▸ **What to do**
Whatever lines the data contains, output all of them unchanged.

*** Provided data ***

(* ===== verification/ConnMgr.v ===== *)
(** * Live agent connections (hub/internal/connmgr/connmgr.go).

    A stream is an identity.  The connection objects are only reached through the manager, under
    its lock; [SendMu] serialises the sends on one stream. *)

From S2P Require Import Prelude.

Record AgentConn := MkAgentConn { ServerID : string; Stream : nat; LastSeen : Z }.

Notation ConnManager := (gmap string AgentConn).

Definition New : ConnManager := ∅.

Definition Register (now : Z) (serverID : string) (stream : nat) (cm : ConnManager) : ConnManager :=
  <[serverID := MkAgentConn serverID stream now]> cm.

Definition Unregister (serverID : string) (cm : ConnManager) : ConnManager := delete serverID cm.

Definition UnregisterIfCurrent (serverID : string) (stream : nat) (cm : ConnManager)
  : bool * ConnManager :=
  match cm !! serverID with
  | Some conn => if (Stream conn =? stream)%nat then (true, delete serverID cm) else (false, cm)
  | None => (false, cm)
  end.

Definition GetConn (serverID : string) (cm : ConnManager) : option AgentConn := cm !! serverID.

(** In the order of the iteration over the map, here that of [map_to_list]. *)
Definition ActiveServerIDs (cm : ConnManager) : list string := (map_to_list cm).*1.

Definition UpdateHeartbeat (now : Z) (serverID : string) (cm : ConnManager) : ConnManager :=
  alter (λ c, MkAgentConn (ServerID c) (Stream c) now) serverID cm.

Definition StaleConnections (now maxAge : Z) (cm : ConnManager) : list string :=
  let cutoff := now - maxAge in
  (List.filter (λ ic, LastSeen ic.2 <? cutoff) (map_to_list cm)).*1.

(** ** Lemmas *)

Lemma Stale_iff (now maxAge : Z) (id : string) (cm : ConnManager) :
  id ∈ StaleConnections now maxAge cm ↔ ∃ c, cm !! id = Some c ∧ LastSeen c < now - maxAge.
Proof.
  unfold StaleConnections. rewrite list_elem_of_fmap. split.
  - intros ([i c] & -> & Hin). apply list_elem_of_In, filter_In in Hin as [Hin Hl].
    apply list_elem_of_In, elem_of_map_to_list in Hin. apply Z.ltb_lt in Hl. by exists c.
  - intros (c & Hc & Hl). exists (id, c). split; [done|]. apply list_elem_of_In, filter_In.
    split; [|by apply Z.ltb_lt]. by apply list_elem_of_In, elem_of_map_to_list.
Qed.

Lemma Active_iff (id : string) (cm : ConnManager) : id ∈ ActiveServerIDs cm ↔ is_Some (cm !! id).
Proof.
  unfold ActiveServerIDs. rewrite list_elem_of_fmap. split.
  - intros ([i c] & -> & Hin). apply elem_of_map_to_list in Hin. by exists c.
  - intros [c Hc]. exists (id, c). split; [done|]. by apply elem_of_map_to_list.
Qed.

Lemma foldl_Unregister (ids : list string) (cm : ConnManager) (id : string) :
  foldl (λ cm id, Unregister id cm) cm ids !! id = if decide (id ∈ ids) then None else cm !! id.
Proof.
  revert cm. induction ids as [|i ids IH]; intros cm; simpl; [done|]. rewrite IH. unfold Unregister.
  destruct (decide (id ∈ ids)); [by rewrite decide_True by by right|].
  destruct (decide (i = id)) as [->|Hne].
  - rewrite lookup_delete_eq, decide_True; [done|by left].
  - rewrite lookup_delete_ne, decide_False by set_solver. done.
Qed.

***

▸ **Solution**
(* ===== verification/ConnMgr.v ===== *)
(** * Live agent connections (hub/internal/connmgr/connmgr.go).

    A stream is an identity.  The connection objects are only reached through the manager, under
    its lock; [SendMu] serialises the sends on one stream. *)

From S2P Require Import Prelude.

Record AgentConn := MkAgentConn { ServerID : string; Stream : nat; LastSeen : Z }.

Notation ConnManager := (gmap string AgentConn).

Definition New : ConnManager := ∅.

Definition Register (now : Z) (serverID : string) (stream : nat) (cm : ConnManager) : ConnManager :=
  <[serverID := MkAgentConn serverID stream now]> cm.

Definition Unregister (serverID : string) (cm : ConnManager) : ConnManager := delete serverID cm.

Definition UnregisterIfCurrent (serverID : string) (stream : nat) (cm : ConnManager)
  : bool * ConnManager :=
  match cm !! serverID with
  | Some conn => if (Stream conn =? stream)%nat then (true, delete serverID cm) else (false, cm)
  | None => (false, cm)
  end.

Definition GetConn (serverID : string) (cm : ConnManager) : option AgentConn := cm !! serverID.

(** In the order of the iteration over the map, here that of [map_to_list]. *)
Definition ActiveServerIDs (cm : ConnManager) : list string := (map_to_list cm).*1.

Definition UpdateHeartbeat (now : Z) (serverID : string) (cm : ConnManager) : ConnManager :=
  alter (λ c, MkAgentConn (ServerID c) (Stream c) now) serverID cm.

Definition StaleConnections (now maxAge : Z) (cm : ConnManager) : list string :=
  let cutoff := now - maxAge in
  (List.filter (λ ic, LastSeen ic.2 <? cutoff) (map_to_list cm)).*1.

(** ** Lemmas *)

Lemma Stale_iff (now maxAge : Z) (id : string) (cm : ConnManager) :
  id ∈ StaleConnections now maxAge cm ↔ ∃ c, cm !! id = Some c ∧ LastSeen c < now - maxAge.
Proof.
  unfold StaleConnections. rewrite list_elem_of_fmap. split.
  - intros ([i c] & -> & Hin). apply list_elem_of_In, filter_In in Hin as [Hin Hl].
    apply list_elem_of_In, elem_of_map_to_list in Hin. apply Z.ltb_lt in Hl. by exists c.
  - intros (c & Hc & Hl). exists (id, c). split; [done|]. apply list_elem_of_In, filter_In.
    split; [|by apply Z.ltb_lt]. by apply list_elem_of_In, elem_of_map_to_list.
Qed.

Lemma Active_iff (id : string) (cm : ConnManager) : id ∈ ActiveServerIDs cm ↔ is_Some (cm !! id).
Proof.
  unfold ActiveServerIDs. rewrite list_elem_of_fmap. split.
  - intros ([i c] & -> & Hin). apply elem_of_map_to_list in Hin. by exists c.
  - intros [c Hc]. exists (id, c). split; [done|]. by apply elem_of_map_to_list.
Qed.

Lemma foldl_Unregister (ids : list string) (cm : ConnManager) (id : string) :
  foldl (λ cm id, Unregister id cm) cm ids !! id = if decide (id ∈ ids) then None else cm !! id.
Proof.
  revert cm. induction ids as [|i ids IH]; intros cm; simpl; [done|]. rewrite IH. unfold Unregister.
  destruct (decide (id ∈ ids)); [by rewrite decide_True by by right|].
  destruct (decide (i = id)) as [->|Hne].
  - rewrite lookup_delete_eq, decide_True; [done|by left].
  - rewrite lookup_delete_ne, decide_False by set_solver. done.
Qed.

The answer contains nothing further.